§ **DIRECTIONS FOR THIS TASK**
Copy every record below exactly as it appears.

GIVEN INFORMATION Start Marker

(* ===== verification/GovProps.v ===== *)
(** * Properties of governance

    [GovSample.]: an implementation of the access and timelock interfaces and a ledger with
    one controller, so that the assumptions of the theorems can hold together.
    [GovTargets.]: the entry points that resolved operations become.  Then the properties
    with their witnesses. *)

From S2P Require Import Prelude Errors FpCore Fp PoolTypes PoolCache ControllerTypes Risk OracleMath AggState AggContract AggRegistry CtlState CtlConfig CtlContract GovOps GovContract GovReach.
From stdpp Require Import base numbers list gmap strings.
From Stdlib Require Import ZArith Lia Bool.

Open Scope Z_scope.

(** ** Concrete libraries *)

Module GovSample.

Import Config Gov GovOps GovContract GovApi GovReach.

(** ** Access *)

Record SampleAccess : Type := mkSampleAccess {
  sa_owner : option Address;
  sa_admin : option Address;
  sa_pending : option Address;
  sa_members : gmap string (list Address)
}.

Definition sample_members (l : SampleAccess) (r : string) : list Address :=
  remove_dups (default [] (sa_members l !! r)).

Definition with_owner (l : SampleAccess) (o p : option Address) : SampleAccess :=
  mkSampleAccess o (sa_admin l) p (sa_members l).
Definition with_members (l : SampleAccess) (r : string) (m : list Address) : SampleAccess :=
  mkSampleAccess (sa_owner l) (sa_admin l) (sa_pending l) (<[r := m]> (sa_members l)).

#[export] Instance sample_access : AccessLib := {|
  Access := SampleAccess;
  no_access := mkSampleAccess None None None ∅;
  get_owner := sa_owner;
  set_owner l a := match sa_owner l with None => Ok (with_owner l (Some a) None) | Some _ => Err HostTrap end;
  get_admin := sa_admin;
  set_admin l a := Ok (mkSampleAccess (sa_owner l) (Some a) (sa_pending l) (sa_members l));
  put_admin l a := mkSampleAccess (sa_owner l) (Some a) (sa_pending l) (sa_members l);
  drop_pending_admin l := l;
  transfer_owner_role _ l a n := Ok (with_owner l (sa_owner l) (if n =? 0 then None else Some a));
  transfer_admin_role _ l _ _ := Ok l;
  lib_accept_ownership env l :=
    match sa_pending l with
    | Some a => do! require (gov_authorized env a) HostTrap in Ok (with_owner l (Some a) None)
    | None => Err HostTrap
    end;
  role_members := sample_members;
  grant_role_no_auth l a r := with_members l r (default [] (sa_members l !! r) ++ [a]);
  revoke_role_no_auth l a r :=
    do! require (bool_decide (a ∈ sample_members l r)) HostTrap in
    Ok (with_members l r (filter (fun x => x <> a) (sample_members l r)))
|}.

GIVEN INFORMATION End Marker

§ **PROBLEM SOLUTION**
(* ===== verification/GovProps.v ===== *)
(** * Properties of governance

    [GovSample.]: an implementation of the access and timelock interfaces and a ledger with
    one controller, so that the assumptions of the theorems can hold together.
    [GovTargets.]: the entry points that resolved operations become.  Then the properties
    with their witnesses. *)

From S2P Require Import Prelude Errors FpCore Fp PoolTypes PoolCache ControllerTypes Risk OracleMath AggState AggContract AggRegistry CtlState CtlConfig CtlContract GovOps GovContract GovReach.
From stdpp Require Import base numbers list gmap strings.
From Stdlib Require Import ZArith Lia Bool.

Open Scope Z_scope.

(** ** Concrete libraries *)

Module GovSample.

Import Config Gov GovOps GovContract GovApi GovReach.

(** ** Access *)

Record SampleAccess : Type := mkSampleAccess {
  sa_owner : option Address;
  sa_admin : option Address;
  sa_pending : option Address;
  sa_members : gmap string (list Address)
}.

Definition sample_members (l : SampleAccess) (r : string) : list Address :=
  remove_dups (default [] (sa_members l !! r)).

Definition with_owner (l : SampleAccess) (o p : option Address) : SampleAccess :=
  mkSampleAccess o (sa_admin l) p (sa_members l).
Definition with_members (l : SampleAccess) (r : string) (m : list Address) : SampleAccess :=
  mkSampleAccess (sa_owner l) (sa_admin l) (sa_pending l) (<[r := m]> (sa_members l)).

#[export] Instance sample_access : AccessLib := {|
  Access := SampleAccess;
  no_access := mkSampleAccess None None None ∅;
  get_owner := sa_owner;
  set_owner l a := match sa_owner l with None => Ok (with_owner l (Some a) None) | Some _ => Err HostTrap end;
  get_admin := sa_admin;
  set_admin l a := Ok (mkSampleAccess (sa_owner l) (Some a) (sa_pending l) (sa_members l));
  put_admin l a := mkSampleAccess (sa_owner l) (Some a) (sa_pending l) (sa_members l);
  drop_pending_admin l := l;
  transfer_owner_role _ l a n := Ok (with_owner l (sa_owner l) (if n =? 0 then None else Some a));
  transfer_admin_role _ l _ _ := Ok l;
  lib_accept_ownership env l :=
    match sa_pending l with
    | Some a => do! require (gov_authorized env a) HostTrap in Ok (with_owner l (Some a) None)
    | None => Err HostTrap
    end;
  role_members := sample_members;
  grant_role_no_auth l a r := with_members l r (default [] (sa_members l !! r) ++ [a]);
  revoke_role_no_auth l a r :=
    do! require (bool_decide (a ∈ sample_members l r)) HostTrap in
    Ok (with_members l r (filter (fun x => x <> a) (sample_members l r)))
|}.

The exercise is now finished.